-------- Data for processing

(** C31: access is isolated by organisation.  Whoever is granted a resource has a valid
  credential, is an active member of the organisation the resource belongs to, and holds
  the permission there by role, or by a key of that organisation with the scope.  To anyone
  who is no member, a resource answers exactly as one that does not exist. *)
Theorem access_isolated e k id perm now s :
(∀ a s', serve e (AccessResource k id perm) now s = (inr a, s') → ∃ x o, a = Granted x o ∧
   authentic s now (en_credentials e) x ∧ resource_row resources k id s = Some o ∧ present k o = true ∧
   authorized s x (ow_organization_id o) perm ∧
   ∃ i m, memberships s !! i = Some m ∧ mb_organization_id m = ow_organization_id o ∧ mb_user_id m = cx_user_id x ∧
     mb_status m = "ACTIVE"%string) ∧
(∀ absent, resource_row resources k absent s = None →
   (∀ x s1, resolve_auth_context (en_credentials e) now s = (inr x, s1) → hidden s k (cx_user_id x) id) →
   serve e (AccessResource k id perm) now s = serve e (AccessResource k absent perm) now s).
Proof.
split.
- intros a s'. unfold Tenancy.serve, transaction. destruct (handle resources e _ now s) as [[ex|b] s1] eqn:E; [done|]. intros [= -> <-].
  apply bind_ok in E as (b & s2 & E & [= <- <-]).
  destruct (access_resource_spec resources e k id perm now s _ _ E) as (_ & x & o & -> & Hau & _ & Ho & Hp & Haz & Hm).
  exists x, o. split_and!; try done. unfold exists_row in Hm. destruct (head _) as [[i m]|] eqn:Eh; [|done].
  apply head_select_Some in Eh as [Hi Ha]. unfold active_member, member_of in Ha. breflect. by exists i, m.
- intros absent Habs Hhid. unfold Tenancy.serve, transaction, handle, access_resource.
  destruct (resolve_auth_context (en_credentials e) now s) as [[ex|x] s1] eqn:E.
  + by rewrite !(run_bind_raise _ _ _ _ _ (run_bind_raise _ _ _ _ _ E)).
  + pose proof (resolve_spec _ _ _ _ _ E) as (_ & _ & Ht).
    assert (Hrow : ∀ i, resource_row resources k i s1 = resource_row resources k i s)
      by (intros i; unfold resource_row; by rewrite (to_projects _ _ _ Ht)).
    assert (Hgo : ∀ i, hidden s k (cx_user_id x) i → require_resource_permission resources k perm i x s1 = (inl not_found, s1)).
    { intros i Hi. apply hidden_not_found. intros o. rewrite Hrow, (to_memberships _ _ _ Ht). apply Hi. }
    rewrite !(run_bind_raise _ _ s not_found s1); [done|..]; rewrite (run_bind _ _ _ _ _ E); apply run_bind_raise, Hgo;
      [by intros o; rewrite Habs|by eapply Hhid].
Qed.

(** ** Sessions *)

Definition cookie_only (cookie csrf : pystr) : credentials := MkCredentials None (Some cookie) (Some csrf) None.


Lemma run_lift {A B} (v : exn + A) (k : A → Prelude.M db B) s a : v = inr a → (lift v ≫= k) s = k a s.
Proof. by intros ->. Qed.
Lemma active_user_run uid ex s : user_active s uid → active_user uid ex s = (inr (), s).
Proof.
intros (u & Hu & Hst). unfold active_user. rewrite run_gets, (run_some _ _ _ _ _ Hu). unfold raise_if.
by rewrite bool_decide_eq_true_2.
Qed.

(** An open session is accepted. *)
Lemma open_session_accepted s sid r c cookie now : ten_inv s → sessions s !! sid = Some r →
cr_authorization c = None → cr_session_cookie c = Some cookie → cookie ≠ [] →
secret_digest cookie session_token_pepper = inr (se_token_digest r) →
session_open now r → user_active s (se_user_id r) →
∃ r' s', resolve_auth_context c now s = (inr (MkAuth (se_user_id r) (SessionAuth sid r')), s') ∧ same_session now r r'.
Proof.
intros Hinv Hr Ha Hc Hne Hd (Hrev & Hidle & Habs) Hact. unfold resolve_auth_context. rewrite Ha, Hc.
destruct cookie as [|b cookie]; [done|]. unfold resolve_session. rewrite (run_lift _ _ _ _ Hd), run_gets.
erewrite run_some; [|apply (head_select_unique _ _ sid r); [|done|unfold with_token; by rewrite bool_decide_eq_true_2]].
2: { unfold with_token. intros i j y z Hy Hz E1 E2. breflect. apply (tn_token _ Hinv i j y z Hy Hz). congruence. }
cbv beta iota. rewrite run_pass by (rewrite Hrev; by apply bool_decide_eq_false_2, is_Some_None).
rewrite (proj2 (Z.leb_gt _ _) Hidle), (proj2 (Z.leb_gt _ _) Habs). cbn [orb].
rewrite (run_bind _ _ _ _ _ (active_user_run _ _ _ Hact)). cbv zeta. rewrite run_modify.
eexists _, _. split; [|].
- set (r' := if _ : bool then _ else r) at 1 2. assert (se_user_id r = se_user_id r') as -> by (unfold r'; by destruct (_ <=? _)). reflexivity.
- destruct (_ <=? _); [constructor; cbn; done || lia|apply same_session_refl].
Qed.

----------------

* **Instructions for the task**: Nothing but the exact lines of the data above, from the line containing "destruct cookie as" through the last, should appear in the answer.

* **Problem solution**:
destruct cookie as [|b cookie]; [done|]. unfold resolve_session. rewrite (run_lift _ _ _ _ Hd), run_gets.
erewrite run_some; [|apply (head_select_unique _ _ sid r); [|done|unfold with_token; by rewrite bool_decide_eq_true_2]].
2: { unfold with_token. intros i j y z Hy Hz E1 E2. breflect. apply (tn_token _ Hinv i j y z Hy Hz). congruence. }
cbv beta iota. rewrite run_pass by (rewrite Hrev; by apply bool_decide_eq_false_2, is_Some_None).
rewrite (proj2 (Z.leb_gt _ _) Hidle), (proj2 (Z.leb_gt _ _) Habs). cbn [orb].
rewrite (run_bind _ _ _ _ _ (active_user_run _ _ _ Hact)). cbv zeta. rewrite run_modify.
eexists _, _. split; [|].
- set (r' := if _ : bool then _ else r) at 1 2. assert (se_user_id r = se_user_id r') as -> by (unfold r'; by destruct (_ <=? _)). reflexivity.
- destruct (_ <=? _); [constructor; cbn; done || lia|apply same_session_refl].
Qed.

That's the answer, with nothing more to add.